Everyone is obsessed with the wrong number. For months, the entire housing conversation has been held hostage by the 30-year fixed mortgage rate, which is currently hovering at a painful 6.25%. But that’s not the real story. It’s the buried lede, the thing hiding in the fine print that’s quietly reshaping the market and creating a brand new kind of risk.
The number you should be watching is 22%. That’s the share of new mortgage originations in the first quarter of 2026 that were Adjustable-Rate Mortgages (ARMs), up from just 8% a year ago. That’s not a trend. It's a stampede.
After years of being a niche product, the ARM is back with a vengeance.
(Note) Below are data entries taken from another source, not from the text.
(** * resolute-jira: cursor pagination fetchers and issue normalisation

    A shallow embedding of [client.go] and [issues.go] of the Jira provider,
    together with the parts of the Go standard library they call
    ([strconv.Atoi], [strconv.Itoa], [url.QueryEscape], [fmt.Errorf]).

    Go's [int] is taken to be 64 bits wide.  Go strings are byte strings and
    are embedded as [string] (a list of 8-bit [ascii]).  Go maps are embedded
    as stdpp's [gmap]. *)

From Stdlib Require Import ZArith String Ascii List Lia Bool.
From stdpp Require Import base option gmap strings.

Local Open Scope string_scope.
Local Open Scope Z_scope.

(** ** Go's 64-bit [int] *)

Module goint.

Definition MaxInt : Z := 2 ^ 63 - 1.
Definition MinInt : Z := - 2 ^ 63.

(** Two's-complement wrap-around of a mathematical integer into [int]. *)
Definition wrap (z : Z) : Z := (z + 2 ^ 63) mod 2 ^ 64 - 2 ^ 63.

Definition in_range (z : Z) : Prop := MinInt <= z <= MaxInt.

(** [a + b] on [int]. *)
Definition add (a b : Z) : Z := wrap (a + b).

(** [len(xs)] as an [int]. *)
Definition len {A} (xs : list A) : Z := Z.of_nat (length xs).

End goint.

(** ** package strconv *)

Module strconv.

(** The two sentinel errors of the package. *)
Inductive sentinel := ErrSyntax | ErrRange.

(** [*strconv.NumError]. *)
Record NumError := mkNumError { Func : string; Num : string; Err : sentinel }.

Definition maxUint64 : Z := 2 ^ 64 - 1.

Definition digit_val (c : ascii) : option Z :=
  let n := Z.of_N (N_of_ascii c) in
  if (48 <=? n) && (n <=? 57) then Some (n - 48) else None.

Definition digit_char (d : Z) : ascii := ascii_of_N (Z.to_N (48 + d)).

(** The digit loop of [ParseUint(s, 10, 64)]: a byte that is no decimal
    digit is a syntax error (an underscore included, the base being
    explicit); the range checks are made before each digit is added, so an
    overflow is reported before a later bad byte is seen. *)
Fixpoint parseUint_loop (s : string) (n : Z) : sentinel + Z :=
  match s with
  | EmptyString => inr n
  | String c rest =>
      match digit_val c with
      | None => inl ErrSyntax
      | Some d =>
          if maxUint64 / 10 + 1 <=? n then inl ErrRange
          else
            let n1 := n * 10 + d in
            if maxUint64 <? n1 then inl ErrRange
            else parseUint_loop rest n1
      end
  end.

(** [ParseInt(s, 10, 0)]: optional sign, at least one digit, result within
    [int]. *)
Definition ParseInt (s : string) : sentinel + Z :=
  match s with
  | EmptyString => inl ErrSyntax
  | String c rest =>
      let neg := Ascii.eqb c "-"%char in
      let digits := if Ascii.eqb c "+"%char || neg then rest else s in
      match digits with
      | EmptyString => inl ErrSyntax
      | _ =>
          match parseUint_loop digits 0 with
          | inl e => inl e
          | inr un =>
              if negb neg && (2 ^ 63 <=? un) then inl ErrRange
              else if neg && (2 ^ 63 <? un) then inl ErrRange
              else inr (if neg then - un else un)
          end
      end
  end.
Lemma cached_file_parent (body : string) :
  plain_key body = true ->
  cached_file (String "." (String "." (String "/" body)))
  = {| Fs.anchored := false;
       Fs.doubled := false;
       Fs.parts := ["DEFAULT_CACHE_DIR"; ".."; (body ++ ".json")%string] |}.
Proof.
  intros Hb. unfold cached_file, Fs.joinpath. rewrite !append_cons.
  unfold Fs.Path. cbn [String.prefix Fs.split_slash Fs.anchored Fs.parts].
  change (Ascii.eqb "." "/") with false. change (Ascii.eqb "/" "/") with true.
  cbv iota. rewrite split_slash_plain by (rewrite plain_key_app, Hb; reflexivity).
  cbn [List.filter]. change (Fs.kept "..") with true. cbv iota.
  rewrite file_name_kept.
  destruct (ascii_dec "/" ".") as [N|_]; [discriminate N | reflexivity].
Qed.

(** A key with a NUL character gives a path that Python refuses. *)
Lemma has_nul_app (a b : string) :
  Fs.has_nul (a ++ b) = Fs.has_nul a || Fs.has_nul b.
Proof.
  induction a as [|c a IH]; [reflexivity|]. rewrite append_cons.
  cbn [Fs.has_nul]. rewrite IH. now rewrite orb_assoc.
Qed.

Lemma refused_nul (body : string) :
  plain_key body = true -> Fs.has_nul body = true ->
  Fs.refused (cached_file body) = Some (ValueError "embedded null byte").
Proof.
  intros Hb Hn. rewrite cached_file_plain by exact Hb.
  unfold Fs.refused. cbn [Fs.parts existsb].
  rewrite has_nul_app, Hn. reflexivity.
Qed.

End KeyPaths.



(** X11. A key that starts with a slash leaves the cache directory: when
    the save completes, the file it wrote is the one of that name at the
    root of the file system. *)
Theorem rooted_key_leaves_cache_directory {Doc : Type} (C : JsonCodec Doc)
    (body : string) (data : Doc) (w w' : world) :
  plain_key body = true ->
  _save_to_cache (String "/" body) data w = (Ok tt, w') ->
  w' = with_files w (Fs.store (files w) [(body ++ ".json")%string] (dumps data)).
Proof.
  intros Hb Hs. unfold _save_to_cache in Hs.
  apply save_text_done in Hs as (q & Hr & Hq & ->).
  rewrite cached_file_rooted in Hr by exact Hb. unfold Fs.resolve in Hr.
  destruct (Fs.refused _); [discriminate|].
  cbn [Fs.anchored Fs.parts Fs.walk Fs.is_dir] in Hr.
  destruct (Fs.name_fits _); [|discriminate].
  unfold Fs.step in Hr. rewrite file_name_not_up in Hr. cbn [app] in Hr.
  now injection Hr as <-.
Qed.

Lemma rooted_key_leaves_cache_directory_witness :
  snd (_save_to_cache (C := json_text) "/fixtures" fixtures_document fresh_world)
  = with_files fresh_world
      (Fs.store fresh_files ["fixtures.json"] (Json.encode fixtures_document)).
Proof.
  apply (rooted_key_leaves_cache_directory json_text "fixtures" fixtures_document
           fresh_world); reflexivity.
Defined.

(** X12. A key that starts with [../] leaves the cache directory too: when
    the save completes, the file it wrote is the one of that name in the
    working directory. *)
Theorem parent_key_leaves_cache_directory {Doc : Type} (C : JsonCodec Doc)
    (body : string) (data : Doc) (w w' : world) :
  plain_key body = true ->
  _save_to_cache (String "." (String "." (String "/" body))) data w = (Ok tt, w') ->
  w' = with_files w
         (Fs.store (files w) (Fs.cwd (files w) ++ [(body ++ ".json")%string])%list
            (dumps data)).
Proof.
  intros Hb Hs. unfold _save_to_cache in Hs.
  apply save_text_done in Hs as (q & Hr & Hq & ->).
  rewrite cached_file_parent in Hr by exact Hb. unfold Fs.resolve in Hr.
  destruct (Fs.refused _); [discriminate|].
  cbn [Fs.anchored Fs.parts Fs.walk] in Hr.
  destruct (Fs.is_dir (files w) (Fs.cwd (files w))) eqn:Hcwd;
    [|destruct (Fs.present _ _); discriminate].
  destruct (Fs.name_fits "DEFAULT_CACHE_DIR"); [|discriminate].
  change (Fs.step (Fs.cwd (files w)) "DEFAULT_CACHE_DIR")
    with (cache_place (files w)) in Hr.
  destruct (Fs.is_dir (files w) (cache_place (files w)));
    [|destruct (Fs.present _ _); discriminate].
  destruct (Fs.name_fits ".."); [|discriminate].
  change (Fs.step (cache_place (files w)) "..")
    with (removelast (cache_place (files w))) in Hr.
  unfold cache_place in Hr. rewrite List.removelast_last, Hcwd in Hr.
  destruct (Fs.name_fits _); [|discriminate].
  unfold Fs.step in Hr. rewrite file_name_not_up in Hr.
  now injection Hr as <-.
Qed.

Lemma parent_key_leaves_cache_directory_witness :
  snd (_save_to_cache (C := json_text) "../fixtures" fixtures_document fresh_world)
  = with_files fresh_world
      (Fs.store fresh_files ["fixtures.json"] (Json.encode fixtures_document)).
Proof.
  apply (parent_key_leaves_cache_directory json_text "fixtures" fixtures_document
           fresh_world); reflexivity.
Defined.

(** X21. Under a plain key that holds a NUL character the save raises
    [ValueError] and writes nothing, and the load returns the absent
    result: the path is refused before the file system is asked. *)
Theorem nul_key_is_refused {Doc : Type} (C : JsonCodec Doc)
    (body : string) (data : Doc) (w : world) :
  plain_key body = true ->
  Fs.has_nul body = true ->
  _save_to_cache body data w = (Raise (ValueError "embedded null byte"), w)
  /\ _load_file_from_cache body w = (Ok None, w).
Proof.
  intros Hb Hn. pose proof (refused_nul body Hb Hn) as Hr. split.
  - unfold _save_to_cache. rewrite save_text_outcome. unfold Fs.resolve.
    now rewrite Hr.
  - apply load_miss. unfold Fs.path_exists, Fs.resolve. now rewrite Hr.
Qed.

Lemma nul_key_is_refused_witness :
  _save_to_cache (C := json_text) (String "a" (String "000" "b")) fixtures_document
    fresh_world
  = (Raise (ValueError "embedded null byte"), fresh_world)
  /\ _load_file_from_cache (C := json_text) (String "a" (String "000" "b"))
       fresh_world
     = (Ok None, fresh_world).
Proof.
  apply (nul_key_is_refused json_text (String "a" (String "000" "b"))
           fixtures_document fresh_world); reflexivity.
Defined.

(** X22. Under a plain key without NUL whose file name is longer than the
    file system allows, the working directory and the cache directory being
    directories, neither operation reaches the file: the save raises
    [OSError] with [ENAMETOOLONG] and writes nothing, and the load raises
    it too instead of reporting a miss. *)
Theorem long_key_raises {Doc : Type} (C : JsonCodec Doc)
    (body : string) (data : Doc) (w : world) :
  plain_key body = true ->
  Fs.has_nul body = false ->
  Fs.name_fits (body ++ ".json") = false ->
  Fs.is_dir (files w) (Fs.cwd (files w)) = true ->
  Fs.is_dir (files w) (cache_place (files w)) = true ->
  _save_to_cache body data w = (Raise (OSError ENAMETOOLONG), w)
  /\ _load_file_from_cache body w = (Raise (OSError ENAMETOOLONG), w).
Proof.
  intros Hb Hn Hl Hcwd Hdir.
  assert (Fs.resolve (files w) (cached_file body) = Raise (OSError ENAMETOOLONG))
    as Hr.
  { rewrite cached_file_plain by exact Hb. unfold Fs.resolve, Fs.refused.
    cbn [Fs.parts existsb Fs.anchored]. rewrite has_nul_app, Hn.
    change (Fs.has_nul "DEFAULT_CACHE_DIR") with false.
    change (Fs.has_nul ".json") with false. cbn [orb].
    destruct (Fs.PATH_MAX <=? _); [reflexivity|]. cbn [Fs.walk]. rewrite Hcwd.
    change (Fs.name_fits "DEFAULT_CACHE_DIR") with true. cbv iota.
    change (Fs.step (Fs.cwd (files w)) "DEFAULT_CACHE_DIR")
      with (cache_place (files w)).
    now rewrite Hdir, Hl. }
  split.
  - unfold _save_to_cache. now rewrite save_text_outcome, Hr.
  - rewrite (surjective_pairing (_load_file_from_cache body w)).
    rewrite load_keeps_world, load_result. unfold Fs.path_exists.
    now rewrite Hr.
Qed.

Lemma long_key_raises_witness :
  _save_to_cache (C := json_text) long_key fixtures_document fresh_world
  = (Raise (OSError ENAMETOOLONG), fresh_world)
  /\ _load_file_from_cache (C := json_text) long_key fresh_world
     = (Raise (OSError ENAMETOOLONG), fresh_world).
Proof.
  apply (long_key_raises json_text long_key fixtures_document fresh_world);
    vm_compute; reflexivity.
Defined.

(** ** Further properties: importing the module *)

(** X13. When the import succeeds, the cache directory is a directory, the
    working directory still is one, every other entry of the file system is
    as before, and importing again changes nothing. *)
Theorem import_makes_cache_directory (st st' : Fs.fs) :
  Startup.import_module st = inl st' ->
  Fs.is_dir st' (cache_place st') = true
  /\ Fs.is_dir st' (Fs.cwd st') = true
  /\ Fs.cwd st' = Fs.cwd st
  /\ (forall p : Fs.location,
        p <> cache_place st -> Fs.nodes st' !! p = Fs.nodes st !! p)
  /\ Startup.import_module st' = inl st'.
Proof.
  rewrite import_module_cases. intros H.
  destruct (Fs.is_dir st (Fs.cwd st)) eqn:Hc;
    [|destruct (Fs.present st (Fs.cwd st)); discriminate].
  destruct (Fs.present st (cache_place st)) eqn:Hp.
  - destruct (Fs.is_dir st (cache_place st)) eqn:Hd; [|discriminate].
    injection H as <-. repeat split; auto.
    rewrite import_module_cases, Hc, Hp, Hd. reflexivity.
  - injection H as <-.
    pose proof (cache_place_not_root st) as Hn.
    pose proof (cache_place_not_cwd st) as Hw.
    assert (cache_place (Startup.make_dir st (cache_place st)) = cache_place st)
      as Hsame by reflexivity.
    assert (Fs.is_dir (Startup.make_dir st (cache_place st)) (cache_place st) = true)
      as Hd1 by (rewrite is_dir_make_dir by exact Hn; now case_decide).
    assert (Fs.is_dir (Startup.make_dir st (cache_place st)) (Fs.cwd st) = true)
      as Hc1 by (rewrite is_dir_make_dir by exact Hn; case_decide; congruence).
    rewrite Hsame. repeat split; auto.
    + intros p Hpne. unfold Startup.make_dir; cbn [Fs.nodes].
      now rewrite lookup_insert_ne.
    + rewrite import_module_cases. cbn [Fs.cwd Startup.make_dir].
      rewrite Hsame, Hc1, Hd1, (is_dir_present _ _ Hd1). reflexivity.
Qed.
Why? Because it’s the only way a generation of buyers can even pretend to afford a home. Lenders are dangling initial "teaser" rates around 4.75%, a full 150 basis points below the fixed rate. For a buyer stretching to afford a $435,000 median-priced home, that’s a monthly payment difference of nearly $400. It’s the difference between qualifying and getting rejected.
It’s a deal with the devil, and an entire cohort of homebuyers is signing on the dotted line.
How's the real estate market right now? A Tale of Two Realities.
If you listen to the official narrative from groups like the National Association of Realtors, the market is "normalizing." They’ll point to national home prices, which are stubbornly up about 2% year-over-year. They’ll talk about a healthy, albeit slow, spring buying season. This is, to put it bluntly, a fantasy.